ムルや国王など以外にも、理解者たちは増え、遂にそれは成し遂げられた。〈人間と魔族の対等な関係〉を築く事。


城から見下ろす街には、人と魔族が入り交じっている。楽しげな笑い声。威勢のいい商人のかけ声。

走り回る子供たち。

レーミアは、ふぅ、と息を吐いた。

―ここまで、長かった…。

全くもって〈闇に棲まう影たち〉め…。

「やっと、家に帰れる…」

そう。〈闇に棲まう影たち〉からの依頼は、〈最初からこれ〉だったのだ。異世界・イルファスにおける、魔族の環境改善。魔王退治はその端緒に過ぎなかった。

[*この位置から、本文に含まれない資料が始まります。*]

Lemma inert_inline os : proper_options os = true → forallb inert (inline_tokens os) = true.
Proof.
  intros H. destruct os as [|o os]; [done|]. unfold inline_tokens. cbn [forallb inert]. by rewrite forallb_app, inert_options.
Qed.

Lemma inert_names names : forallb inert (names_tokens names) = true.
Proof. induction names as [|name [|name' names] IH]; done. Qed.

Lemma inert_bodies body :
  forallb proper body = true → Forall (λ d, proper d = true → inert_statement (render d) = true) body →
  forallb inert_statement (map render body) = true.
Proof.
  intros H IH. apply forallb_forall. intros s (d & <- & Hd%list_elem_of_In)%in_map_iff. rewrite Forall_forall in IH.
  apply IH; [done|]. by apply (forallb_in _ _ _ H).
Qed.

Lemma inert_render d : proper d = true → inert_statement (render d) = true.
Proof.
  induction d as [d IH] using declaration_nested_ind. intros H.
  destruct d; cbn [proper render inert_statement] in *; try done; try (by apply inert_bodies).
  - by destruct o as [[] ? []].
  - parts. rewrite !forallb_app, inert_inline by done. by destruct l, type.
  - parts. rewrite forallb_app. rewrite inert_bodies by done. by destruct l.
  - parts. rewrite forallb_app. by apply inert_inline.
  - apply inert_names.
  - cbv zeta. assert (forallb inert (name_of KRpc :: Word name :: message_tokens client input ++ name_of KReturns :: message_tokens server output) = true) as E
      by (by destruct client, server).
    destruct body as [body|]; cbn [inert_statement]; rewrite E; [by apply inert_bodies|done].
Qed.

(** The tokens of declarations. *)
Definition tokens (ds : list declaration) : list token := concat (map (λ d, flat (render d)) ds).

Lemma declarations_read ds :
  forallb proper ds = true →
  match statements_of (tokens ds) with Some statements => all_some (map declare statements) | None => None end = Some ds.
Proof.
  intros H. unfold tokens. rewrite <- (map_map render flat), statements_flat.
  - apply all_some_map, Forall_forall. intros d Hd. apply declare_render. by apply (forallb_in _ _ _ H).
  - apply inert_bodies; [done|]. apply Forall_forall. intros d _. apply inert_render.
Qed.

(** ** Tokens read back

    [reads s ts]: the text [s] is the tokens [ts], and leaves nothing unfinished. *)

Definition reads (s : bytes) (ts : list token) : Prop := read Between s = Some (ts, Between).

Lemma read_app state s t :
  read state (s ++ t) =
  match read state s with
  | Some (ts, state) => match read state t with Some (us, state) => Some (ts ++ us, state) | None => None end
  | None => None
  end.
Proof.
  revert state. induction s as [|b s IH]; intros state; cbn [app read]; [by destruct (read state t) as [[]|]|].
  destruct (read_byte state b) as [[ts st]|]; [|done]. rewrite IH. destruct (read st s) as [[us st']|]; [|done].
  destruct (read st' t) as [[]|]; [|done]. by rewrite (assoc_L (++)).
Qed.

Lemma reads_nil : reads [] [].
Proof. done. Qed.

Lemma reads_app s t ts us : reads s ts → reads t us → reads (s ++ t) (ts ++ us).
Proof. unfold reads. intros Hs Ht. by rewrite read_app, Hs, Ht. Qed.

「んー」と、声をあげ、レーミアは伸びをした。心に達成感と解放感がある。

コンコン、と、扉をノックする音が聞こえた。

返事をすると、姿を見せたのはロエだった。

彼女はレーミア付きのメイドとして仕えていてくれたのだ(もちろん、レーミアは断ったのだが)。

「レーミア様、準備が整った、との事です」

静かな声音で告げる。

レーミアは、わかった、と答え、彼女とともに城内の教会に向かった。

ここはムルがレーミアを〈召喚〉した場所である。そして。

今日、レーミアは帰るのだ…元の世界へ。

驚く事に、国王の姿があった。

国王はレーミアを娘のように可愛がってくれていた。

両目に涙が浮かんでいる。

また。城の外からは。

「レーミア様ー!」「元気でお過ごしくださいねー!!」など―様々な声が響いて来ていた。

―この世界も、まぁ、悪くなかったよ…。

レーミアは微かに唇に笑みを浮かべ、魔法陣の上に立った。

ムルが呪文を詠唱し始める。

光り出す。

その姿が残像のように揺らぐ。

「じゃあな、〈イルファス〉」

こうして、レーミア・ヤグールは帰還を果たした。